(** X3.  Formatting a valid cell of a number, currency or percent column
    leaves it valid. *)
Theorem formatting_keeps_valid (host : Host) (col : ColumnDef)
    (raw once : string) (n : number) :
  isNumeric (type col) = true ->
  toNumberLike raw = Some n ->
  magnitudeUnits n < 10 ^ 21 * 2 ^ 1074 ->
  validateCell host col raw = None ->
  applyFormattingOnBlur host col raw = Normal once ->
  validateCell host col once = None.
Proof.
  intros Hty Hn Hlim Hvalid Hrun.
  pose proof (toNumberLike_nonblank _ _ Hn) as Hnb.
  apply (validateCell_numeric host col raw Hty Hnb) in Hvalid as (n0 & Hn0 & Hrange).
  rewrite Hn in Hn0. injection Hn0 as <-.
  assert (Hdec : exists f, decimalPlaces col = Some f).
  { rewrite applyFormattingOnBlur_numeric in Hrun by done.
    rewrite Hnb, Hn in Hrun. destruct (decimalPlaces col) as [f|]; [by exists f|done]. }
  destruct Hdec as [f Hdec].
  destruct (formatted_reread host col raw n f once Hty Hn Hlim Hdec Hrun)
    as (t & Et & Eonce & Hnb' & Hread & _).
  apply (validateCell_numeric host col once Hty Hnb').
  exists (Number t). split; [done|].
  destruct (type col) eqn:Ety; try exact I.
  destruct (toNumberLike_binary64 _ _ Hn) as [Hb Hfin].
  destruct (toFixed_back n f t Hb Hfin Hlim Et) as (Hf & Eback).
  apply percentRange in Hrange; [|exact Hfin].
  assert (HU : 0 < 2 ^ 1074) by reflexivity.
  assert (H100 : 0 <= 100 < 2 ^ 53) by (split; [discriminate|reflexivity]).
  assert (H1000 : 0 <= 1000 < 2 ^ 53) by (split; [discriminate|reflexivity]).
  clear Hlim.
  destruct n as [s0| | |s m e]; try discriminate Hfin.
  { rewrite Eback. apply percentRange; [reflexivity|].
    change (signedUnits (S754_zero false)) with 0.
    clear - HU. generalize dependent (2 ^ 1074). intros U HU. lia. }
  rewrite Eback.
  assert (HX : 0 <= units m e).
  { unfold units. apply Z.mul_nonneg_nonneg; [apply Pos2Z.is_nonneg|].
    apply Z.pow_nonneg. discriminate. }
  change (signedUnits (S754_finite s m e))
    with (if s then - units m e else units m e) in Hrange.
  destruct s.
  - assert (HXB : units m e <= 100 * 2 ^ 1074).
    { clear - Hrange. generalize dependent (2 ^ 1074). intros U HU. lia. }
    destruct (reread_bound true (units m e) f 100 HX (proj1 Hf) H100 HXB)
      as (Hfin' & Hmag & Hsign).
    apply percentRange; [exact Hfin'|]. rewrite Hsign.
    pose proof (Z.abs_nonneg
      (signedUnits (numberValue true (fixedCount (units m e) f) (10 ^ f)))) as H0.
    fold (magnitudeUnits (numberValue true (fixedCount (units m e) f) (10 ^ f))) in H0.
    clear - Hmag H0 HU. generalize dependent (2 ^ 1074). intros U. lia.
  - assert (HXB : units m e <= 1000 * 2 ^ 1074) by apply Hrange.
    destruct (reread_bound false (units m e) f 1000 HX (proj1 Hf) H1000 HXB)
      as (Hfin' & Hmag & Hsign).
    apply percentRange; [exact Hfin'|]. rewrite Hsign.
    pose proof (Z.abs_nonneg
      (signedUnits (numberValue false (fixedCount (units m e) f) (10 ^ f)))) as H0.
    fold (magnitudeUnits (numberValue false (fixedCount (units m e) f) (10 ^ f))) in H0.
    clear - Hmag H0 HU. generalize dependent (2 ^ 1074). intros U. lia.
Qed.

Lemma formatting_keeps_valid_witness :
  validateCell utcHost (column ColumnType.percent true None) "999.999" = None /\
  validateCell utcHost (column ColumnType.percent true None) "1000.00%" = None.
Proof.
  assert (Hv : validateCell utcHost (column ColumnType.percent true None) "999.999" = None)
    by (vm_compute; reflexivity).
  split; [exact Hv|].
  apply (formatting_keeps_valid utcHost (column ColumnType.percent true None)
           "999.999" "1000.00%" (S754_finite false 8796084226114978 (-43))).
  - reflexivity.
  - vm_compute. reflexivity.
  - vm_compute. reflexivity.
  - exact Hv.
  - vm_compute. reflexivity.
Defined.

○ ○ ○ ○

▶ [WHAT IS REQUIRED]: Only the lines from the first one of the listing up to and including the line where "isNumeric (type col) = true ->" appears are wanted, reproduced exactly.

▶ [SOLUTION FOR THIS PROBLEM]:
(** X3.  Formatting a valid cell of a number, currency or percent column
    leaves it valid. *)
Theorem formatting_keeps_valid (host : Host) (col : ColumnDef)
    (raw once : string) (n : number) :
  isNumeric (type col) = true ->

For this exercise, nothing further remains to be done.